Teori Konsumsi John Maynard Keynes
Dalam
teorinya Keynes mengandalkan analisis statistik, dan juga membuat dugaan-dugaan
tentang konsumsi berdasarkan introspeksi dan observasi casual. Pertama dan
terpenting Keynes menduga bahwa, kecenderungan mengkonsumsi marginal (marginal
propensity to consume)
jumlah yang dikonsumsi dalam setiap tambahan pendapatan adalah antara nol dan
satu. Kecenderungan mengkonsumsi marginal adalah krusial bagi rekomendasi
kebijakan Keynes untuk menurunkan pengangguran yang kian meluas. Kekuatan
kibijakan fiskal, untuk mempengaruhi perekonomian seperti ditunjukkan oleh
pengganda kebijakan fiskal muncul dari umpan balik antara pendapatan dan
konsumsi.
Kedua,
Keynes menyatakan bahwa rasio konsumsi terhadap pendapatan, yang disebut
kecenderungan mengkonsumsi rata-rata (avarage prospensity to consume),
turun ketika pendapatan naik. Ia percaya bahwa tabungan adalah kemewahan,
sehingga ia barharap orang kaya menabung dalam proporsi yang lebih tinggi dari
pendapatan mereka ketimbang si miskin.
Ketiga,
keynes berpendapat bahwa pendapatan merupakan determinan konsumsi yang penting
dan tingkat bunga tidak memiliki peranan penting. Keynes menyatakan bahwa
pengaruh tingkat bungaterhadap konsumsi hanya sebatas teori. Kesimpulannya
bahwa pengaruh jangka pendek dari tingkat bunga terhadap pengeluaran individu
dari pendapatannya bersifat sekunder dan relatif tidak penting.Berdasarkan tiga
dugaan ini,fungsi konsumsi keynes sering ditulis sebagai C = C + cY, C > 0,
0 < c < 1
Keterangan :
C = konsumsi
Y = pendapatan
disposebel
C = konstanta
c = kecenderungan
mengkonsumsi marginal
(N.G Mankiw, 2003 :
425-426)
Secara singkat di
bawah ini beberapa catatan mengenai fungsi
konsumsi Keynes :
· Variabel nyata adalah bahwa
fungsi konsumsi Keynes menunjukkan hubungan antara pendapatan nasional dengan
pengeluaran konsumsi yang keduanya dinyatakan dengan menggunakan tingkat harga
konstan.
· Pendapatan yang terjadi
disebutkan bahwa pendapatan nasional yang menentukan besar kecilnya pengeluaran
konsumsi adalah pendapatan
nasional yang terjadi atau current national income.

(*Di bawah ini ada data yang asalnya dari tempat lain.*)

(** In the mode that asks about a frame, [auxgetinfo] is defined when
    the frame is there, when its current line is if the string asks for
    it, and when it has a caller if the string asks for a name. *)
Lemma auxgetinfo_from_defined_frame (L : sol_State) (what : string)
    (f : option Closure) (k : nat) (c : CallInfo) :
  callinfo L !! k = Some c ->
  (strchr what "l" = true -> isSol c = true ->
   exists line, getcurrentline L c = Some line) ->
  (strchr what "n" = true -> Z.land (callstatus c) CIST_TAIL = 0 -> k <> 0%nat) ->
  forall status ar, exists r, auxgetinfo_from L what status ar f (Some k) = Some r.
Proof.
  intros Hc. induction what as [|opt what IH]; intros Hl Hn status ar;
    cbn [auxgetinfo_from]; [eauto|].
  rewrite strchr_cons in Hl, Hn.
  assert (Hopt : exists r, auxgetinfo_option L opt status ar f (Some k) = Some r).
  { destruct opt as [[] [] [] [] [] [] [] []];
      cbn [auxgetinfo_option]; rewrite ?Hc; cbn [mbind option_bind]; eauto.
    - (* u *)
      destruct (SolClosure f); eauto.
    - (* n *)
      unfold getfuncname. rewrite Hc. cbn [mbind option_bind].
      destruct (Z.eqb_spec (Z.land (callstatus c) CIST_TAIL) 0) as [Htail|];
        cbn [mbind option_bind]; [|eauto].
      destruct k as [|previous]; [|cbn; destruct (funcnamefromcall L previous) as [[]|]; eauto].
      by destruct (Hn eq_refl Htail).
    - (* r *)
      destruct (Z.land (callstatus c) CIST_TRAN =? 0); eauto.
    - (* l *)
      destruct (isSol c) eqn:Hsol; cbn [mbind option_bind]; [|eauto].
      destruct (Hl eq_refl eq_refl) as [line ->]. cbn. eauto. }
  destruct Hopt as [[s1 ar1] ->]. cbn [mbind option_bind]. apply IH.
  - intros Hw. apply Hl. rewrite Hw. apply orb_true_r.
  - intros Hw. apply Hn. rewrite Hw. apply orb_true_r.
Qed.

(** The status and the record of [sol_getinfo] are those of
    [auxgetinfo] on its options, for the function on top of the stack
    and no frame when the string starts with ['>'], and for the frame of
    the record and its function otherwise. *)
Lemma getinfo_auxgetinfo (L : sol_State) (what : string) (ar : sol_Debug)
    (status : Z) (L' : sol_State) (ar' : sol_Debug) :
  sol_getinfo L what ar = Some (status, L', ar') ->
  exists o,
    ttisfunction o = true /\
    match function_mode what with
    | Some what' =>
        at_index (stack L) (top L - 1) = Some o /\
        auxgetinfo (set_top L (top L - 1)) what' ar
                   (if ttisclosure o then clvalue o else None) None
        = Some (status, ar')
    | None =>
        exists c,
          callinfo L !! i_ci ar = Some c /\
          at_index (stack L) (func c) = Some o /\
          auxgetinfo L what ar (if ttisclosure o then clvalue o else None)
                     (Some (i_ci ar))
          = Some (status, ar')
    end.
Proof.
  unfold sol_getinfo. intros Hget.
  destruct (function_mode what) as [what'|].
  - cbn [mbind option_bind] in Hget.
    change (stack (set_top L (top L - 1))) with (stack L) in Hget.
    destruct (at_index (stack L) (top L - 1)) as [o|]; [|discriminate].
    cbn [mbind option_bind] in Hget.
    destruct (ttisfunction o) eqn:Hfun; [|discriminate].
    exists o. split; [exact Hfun|]. split; [reflexivity|].
    match type of Hget with
    | (?m ≫= _) = _ => destruct m as [[s0 ar0]|]; [|discriminate]
    end.
    cbn [mbind option_bind] in Hget.
    repeat match type of Hget with
           | (?m ≫= _) = _ => destruct m; [|discriminate]; cbn [mbind option_bind] in Hget
           end.
    by injection Hget as <- _ <-.
  - destruct (callinfo L !! i_ci ar) as [c|]; [|discriminate].
    cbn [mbind option_bind] in Hget.
    destruct (at_index (stack L) (func c)) as [o|] eqn:Ho; [|discriminate].
    cbn [mbind option_bind] in Hget.
    destruct (ttisfunction o) eqn:Hfun; [|discriminate].
    exists o. split; [exact Hfun|]. exists c. split; [reflexivity|].
    split; [exact Ho|].
    match type of Hget with
    | (?m ≫= _) = _ => destruct m as [[s0 ar0]|]; [|discriminate]
    end.
    cbn [mbind option_bind] in Hget.
    repeat match type of Hget with
           | (?m ≫= _) = _ => destruct m; [|discriminate]; cbn [mbind option_bind] in Hget
           end.
    by injection Hget as <- _ <-.
Qed.
(** A spectrum without negative moduli, each bin turned by the angle of a
    delay [s], has its inverse transform largest at [s]. *)
Lemma irfft_peak_at_delay (N s : nat) (X : nat → C) (g : nat → R) (t : nat) :
  (0 < N)%nat →
  (∀ k, 0 <= g k) →
  (∀ k, X k = (g k * cos (angle N k s), - (g k * sin (angle N k s)))) →
  irfft N X t <= irfft N X s ∧ 0 <= irfft N X s.
Proof.
  intros HN Hg HX.
  assert (0 < / INR N) as Hinv by (apply Rinv_0_lt_compat, lt_0_INR; lia).
  assert (∀ k, 2 * (fst (X k) * cos (angle N k s) - snd (X k) * sin (angle N k s))
               = 2 * g k) as Hmid.
  { intros k. rewrite HX. cbn [fst snd].
    pose proof (sin2_cos2 (angle N k s)) as H1. unfold Rsqr in H1.
    set (c := cos _) in *. set (z := sin _) in *.
    replace (g k * c * c - - (g k * z) * z) with (g k * (z * z + c * c)) by ring.
    rewrite H1. ring. }
  assert (Nat.even N = true →
          fst (X (N / 2)%nat) * cos (angle N (N / 2) s) = g (N / 2)%nat) as Hnyq.
  { intros Hev. rewrite HX. cbn [fst snd].
    pose proof (sin2_cos2 (angle N (N / 2) s)) as H1. unfold Rsqr in H1.
    rewrite sin_angle_nyquist in H1 by done.
    set (c := cos _) in *.
    replace (g (N / 2)%nat * c * c) with (g (N / 2)%nat * (0 * 0 + c * c)) by ring.
    rewrite H1. ring. }
  unfold irfft. split.
  - apply Rmult_le_compat_r; [lra|].
    apply Rplus_le_compat; [apply Rplus_le_compat; [lra|]|].
    + apply Rsum_map_le. intros k _. rewrite Hmid, HX. cbn [fst snd].
      pose proof (COS_bound (angle N k t - angle N k s)) as [_ Hcos].
      rewrite cos_minus in Hcos. specialize (Hg k).
      set (c := cos (angle N k s)) in *. set (z := sin (angle N k s)) in *.
      set (c' := cos (angle N k t)) in *. set (z' := sin (angle N k t)) in *.
      replace (g k * c * c' - - (g k * z) * z') with (g k * (c' * c + z' * z)) by ring.
      nra.
    + destruct (Nat.even N) eqn:Hev; [|lra]. rewrite Hnyq by done.
      rewrite HX. cbn [fst snd].
      pose proof (sin2_cos2 (angle N (N / 2) s)) as H1. unfold Rsqr in H1.
      rewrite sin_angle_nyquist in H1 by done.
      pose proof (COS_bound (angle N (N / 2) t)) as [Hlo Hhi].
      specialize (Hg (N / 2)%nat).
      set (c := cos (angle N (N / 2) s)) in *.
      set (c' := cos (angle N (N / 2) t)) in *.
      assert (c * c' <= 1) by nra.
      replace (g (N / 2)%nat * c * c') with (g (N / 2)%nat * (c * c')) by ring.
      nra.
  - apply Rmult_le_pos; [|lra].
    apply Rplus_le_le_0_compat; [apply Rplus_le_le_0_compat|].
    + rewrite HX. cbn [fst]. unfold angle. simpl INR.
      replace (2 * PI * 0 * INR s / INR N) with 0 by (unfold Rdiv; ring).
      rewrite cos_0. specialize (Hg 0%nat). lra.
    + apply Rsum_map_nonneg. intros k _. rewrite Hmid. specialize (Hg k). lra.
    + destruct (Nat.even N) eqn:Hev; [|lra]. rewrite Hnyq by done. apply Hg.
Qed.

· Pendapatan absolute disebutkan
bahwa fungsi konsumsi Keynes variabel pendapatan nasionalnya perlu
diinterpretasikan sebagai pendapatan nasional absolut, yang dapat dilawankan
dengan pendapatan relatif, pendapatan permanen dan sebagainya.
· Bentuk fungsi konsumsi
menggunakan fungsi konsumsi dengan bentuk garis lurus. Keynes berpendapat bahwa
fungsi konsumsi berbentuk lengkung. (Soediyono Reksoprayitno, 2000: 146 ).
2.
Teori Konsumsi dengan Hipotesis Pendapatan Permanen
(Milton Friedman)
Teori
dengan hipotesis pendapatan permanen dikemukakan oleh M Friedman. Menurut teori
ini pendapatan masyarakat dapat digolongkan menjadi 2 yaitu pendapatan permanen
(permanent income) dan pendapatan sementara (transitory income).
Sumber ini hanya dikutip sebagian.